Source records:

Lemma eachRow_fold_ordersMap (values : list (nat * JsVal)) (l : list Row) (g : Grouping) :
  ordersMap (fold_left (eachRow_step values) l g)
  = fold_left add_to_group
      (List.filter (fun rowData => negb (lacks_critical_data rowData))
         (map (rowData_of values) (List.filter visited l)))
      (ordersMap g).
Proof.
  revert g. induction l as [|r l IH]; intros g; [reflexivity|].
  cbn [fold_left List.filter]. rewrite IH, eachRow_step_cases.
  destruct (visited r); [|reflexivity]. cbn [map List.filter].
  destruct (lacks_critical_data (rowData_of values r)); reflexivity.
Qed.

Lemma eachRow_fold_warnings (values : list (nat * JsVal)) (l : list Row) (g : Grouping) :
  warnings (fold_left (eachRow_step values) l g)
  = warnings g
    ++ map number
         (List.filter (fun r => visited r && lacks_critical_data (rowData_of values r)) l).
Proof.
  revert g. induction l as [|r l IH]; intros g; cbn [fold_left List.filter].
  - now rewrite app_nil_r.
  - rewrite IH, eachRow_step_cases.
    destruct (visited r); [|reflexivity]. cbn [andb].
    destruct (lacks_critical_data (rowData_of values r)); [|reflexivity].
    cbn [warnings map]. now rewrite <- app_assoc.
Qed.

Lemma parseFileAndGroupOrders_grouped (ws : Worksheet) :
  parseFileAndGroupOrders ws = grouped (surviving_rows ws).
Proof.
  unfold parseFileAndGroupOrders, groupRows, grouped.
  rewrite eachRow_fold_ordersMap. cbn [ordersMap]. fold (surviving_rows ws).
  rewrite add_to_group_fold, map_map. reflexivity.
Qed.

Lemma groupRows_warnings (ws : Worksheet) :
  warnings (groupRows ws) = map number (dropped_rows ws).
Proof. unfold groupRows. now rewrite eachRow_fold_warnings. Qed.

Lemma aggregate_of_bill (rows : list JsObject) (k : JsVal) :
  k ∈ map bill_of_row rows ->
  sameValueZero k (bill_number_of (aggregate_of rows k)) = true.
Proof.
  intros Hk. destruct (rows_of_bill_some k rows Hk) as (r & rest & Hr).
  unfold bill_number_of, aggregate_of. cbn [fields]. rewrite Hr. cbn.
  assert (Hin : List.In r (rows_of_bill k rows)) by (rewrite Hr; now left).
  apply List.filter_In in Hin as [_ Hin]. exact Hin.
Qed.

(** X19. Rows are grouped by the value of their bill-number cell, compared
    as keys of a [Map] (same type and same value): the aggregates are, for
    the bill-number values of the surviving rows in order of first
    appearance, the line items of all the rows with that value in encounter
    order, with the order-level fields of the first such row; one aggregate
    per value, whatever the interleaving. *)
Theorem grouping_by_bill_number (ws : Worksheet) :
  let rows := surviving_rows ws in
  let bills := first_occurrences sameValueZero (map bill_of_row rows) in
  parseFileAndGroupOrders ws = map (aggregate_of rows) bills
  /\ pairwise_distinct sameValueZero bills = true
  /\ (forall rowData, rowData ∈ rows ->
        existsb (sameValueZero (bill_of_row rowData)) bills = true)
  /\ (forall k, k ∈ bills ->
        sameValueZero k (bill_number_of (aggregate_of rows k)) = true
        /\ items (aggregate_of rows k) = map item_of (rows_of_bill k rows)
        /\ head (rows_of_bill k rows) = Some (fields (aggregate_of rows k)))
  /\ (forall ws', 
        first_occurrences sameValueZero (map bill_of_row (surviving_rows ws')) = bills ->
        (forall k, rows_of_bill k (surviving_rows ws') = rows_of_bill k rows) ->
        parseFileAndGroupOrders ws' = parseFileAndGroupOrders ws).
Proof.
  intros rows bills.
  split; [apply parseFileAndGroupOrders_grouped|].
  split; [apply first_occurrences_distinct|].
  split.
  { intros rowData Hr. unfold bills.
    rewrite (existsb_first_occurrences sameValueZero sameValueZero_sym sameValueZero_congr).
    apply existsb_exists. exists (bill_of_row rowData).
    split; [|apply sameValueZero_refl].
    apply list_elem_of_In. apply list_elem_of_fmap. eauto. }
  split.
  { intros k Hk. apply first_occurrences_subset in Hk.
    split; [now apply aggregate_of_bill|]. split; [reflexivity|].
    destruct (rows_of_bill_some k rows Hk) as (r & rest & Hr).
    unfold aggregate_of. cbn [fields]. now rewrite Hr. }
  intros ws' Hb Hr. rewrite !parseFileAndGroupOrders_grouped. unfold grouped.
  rewrite Hb. fold rows. fold bills. apply map_ext. intros k.
  unfold aggregate_of. now rewrite Hr.
Qed.

Lemma grouping_by_bill_number_witness :
  map (fun o => (bill_number_of o, map Item.product_id (items o)))
    (parseFileAndGroupOrders ws_interleaved)
  = [ (JStr "B1", [JStr "P1"; JStr "P5"]); (JStr "B3", [JStr "P3"; JStr "P1"]) ].
Proof.
  rewrite (proj1 (grouping_by_bill_number ws_interleaved)).
  vm_compute. reflexivity.
Defined.

Lemma find_app {A : Type} (f : A -> bool) (l1 l2 : list A) :
  List.find f (l1 ++ l2)
  = match List.find f l1 with Some x => Some x | None => List.find f l2 end.
Proof.
  induction l1 as [|a l1 IH]; [reflexivity|]. cbn. destruct (f a); auto.
Qed.

Lemma headerRow_values_remove (l1 l2 : list Row) (r : Row) :
  number r ≠ 1%nat -> headerRow_values (l1 ++ r :: l2) = headerRow_values (l1 ++ l2).
Proof.
  intros Hr. unfold headerRow_values. rewrite !find_app. cbn [List.find].
  destruct (Nat.eqb_spec (number r) 1); [contradiction|]. reflexivity.
Qed.

Lemma lacking_is_falsy (rowData : JsObject) :
  rowData !! "bill_number" = None \/ rowData !! "order_total_amount" = None ->
  lacks_critical_data rowData = true.
Proof.
  unfold lacks_critical_data, get. intros [-> | ->]; cbn; [reflexivity|].
  apply orb_true_r.
Qed.

Lemma surviving_rows_remove (l1 l2 : list Row) (r : Row) :
  number r ≠ 1%nat ->
  lacks_critical_data (rowData_of (headerRow_values (l1 ++ r :: l2)) r) = true ->
  surviving_rows (l1 ++ r :: l2) = surviving_rows (l1 ++ l2).
Proof.
  intros Hr Hl. unfold surviving_rows.
  rewrite (headerRow_values_remove l1 l2 r Hr) in *.
  rewrite !List.filter_app, !map_app, !List.filter_app. f_equal.
  cbn [List.filter]. destruct (visited r); [|reflexivity].
  cbn [map List.filter]. now rewrite Hl.
Qed.

(** C7. A row without bill number or without total amount is dropped with a
    warning: the sheet groups into the same aggregates as the sheet without
    the row, so the run over it returns the same counters and leaves the
    same store. *)
Theorem row_lacking_critical_data_dropped (host : Host) (l1 l2 : list Row) (r : Row) :
  number r ≠ 1%nat ->
  hasValues r = true ->
  rowData_of (headerRow_values (l1 ++ r :: l2)) r !! "bill_number" = None
  \/ rowData_of (headerRow_values (l1 ++ r :: l2)) r !! "order_total_amount" = None ->
  r ∈ dropped_rows (l1 ++ r :: l2)
  /\ number r ∈ warnings (groupRows (l1 ++ r :: l2))
  /\ surviving_rows (l1 ++ r :: l2) = surviving_rows (l1 ++ l2)
  /\ parseFileAndGroupOrders (l1 ++ r :: l2) = parseFileAndGroupOrders (l1 ++ l2)
  /\ (forall js jobId d,
        processOrderFile (l1 ++ r :: l2) js jobId d = processOrderFile (l1 ++ l2) js jobId d).
Proof.
  intros Hr Hv Hlack. apply lacking_is_falsy in Hlack.
  assert (Hd : r ∈ dropped_rows (l1 ++ r :: l2)).
  { unfold dropped_rows. apply list_elem_of_In, List.filter_In. split.
    - apply List.in_or_app. right. now left.
    - rewrite Hlack. unfold visited. rewrite Hv.
      destruct (Nat.eqb_spec (number r) 1); [contradiction|]. reflexivity. }
  assert (Hs := surviving_rows_remove l1 l2 r Hr Hlack).
  assert (Hp : parseFileAndGroupOrders (l1 ++ r :: l2) = parseFileAndGroupOrders (l1 ++ l2))
    by (rewrite !parseFileAndGroupOrders_grouped; now rewrite Hs).
  split; [exact Hd|]. split.
  { rewrite groupRows_warnings. apply list_elem_of_fmap. eauto. }
  split; [exact Hs|]. split; [exact Hp|].
  intros js jobId d. unfold processOrderFile. now rewrite Hp.
Qed.

Lemma row_lacking_critical_data_dropped_witness :
  warnings (groupRows ws_interleaved) = [3; 5]%nat
  /\ parseFileAndGroupOrders ws_interleaved
     = parseFileAndGroupOrders
         (firstn 2 ws_interleaved ++ skipn 3 ws_interleaved).
Proof.
  split; [vm_compute; reflexivity|].
  refine (proj1 (proj2 (proj2 (proj2
    (row_lacking_critical_data_dropped reliable_host (firstn 2 ws_interleaved)
       (skipn 3 ws_interleaved)
       (demo_row 3 (JStr "B2") (JStr "O2") (JStr "b@x.in") JNull (JStr "P2") (JNum 1) JNull)
       _ _ _))))).
  - cbn. lia.
  - vm_compute; reflexivity.
  - right. vm_compute; reflexivity.
Defined.

(** ** Delta analysis *)

Lemma string_eqb_congr (a b c : string) :
  String.eqb a b = true -> String.eqb c a = String.eqb c b.
Proof. now intros ->%String.eqb_eq. Qed.

Lemma existsb_eqb_elem_of (x : string) (l : list string) :
  existsb (String.eqb x) l = bool_decide (x ∈ l).
Proof.
  induction l as [|a l IH]; cbn.
  - symmetry. apply bool_decide_eq_false. apply not_elem_of_nil.
  - rewrite IH. destruct (String.eqb_spec x a) as [->|Hne]; cbn.
    + symmetry. apply bool_decide_eq_true. left.
    + apply bool_decide_ext. rewrite elem_of_cons. tauto.
Qed.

Aim of the exercise: Look above for the line with "Hr. unfold bills." and the line with "(parseFileAndGroupOrders ws_interleaved)". Write out those two lines and all the lines between them, exactly, and no others.

Output below:
  { intros rowData Hr. unfold bills.
    rewrite (existsb_first_occurrences sameValueZero sameValueZero_sym sameValueZero_congr).
    apply existsb_exists. exists (bill_of_row rowData).
    split; [|apply sameValueZero_refl].
    apply list_elem_of_In. apply list_elem_of_fmap. eauto. }
  split.
  { intros k Hk. apply first_occurrences_subset in Hk.
    split; [now apply aggregate_of_bill|]. split; [reflexivity|].
    destruct (rows_of_bill_some k rows Hk) as (r & rest & Hr).
    unfold aggregate_of. cbn [fields]. now rewrite Hr. }
  intros ws' Hb Hr. rewrite !parseFileAndGroupOrders_grouped. unfold grouped.
  rewrite Hb. fold rows. fold bills. apply map_ext. intros k.
  unfold aggregate_of. now rewrite Hr.
Qed.

Lemma grouping_by_bill_number_witness :
  map (fun o => (bill_number_of o, map Item.product_id (items o)))
    (parseFileAndGroupOrders ws_interleaved)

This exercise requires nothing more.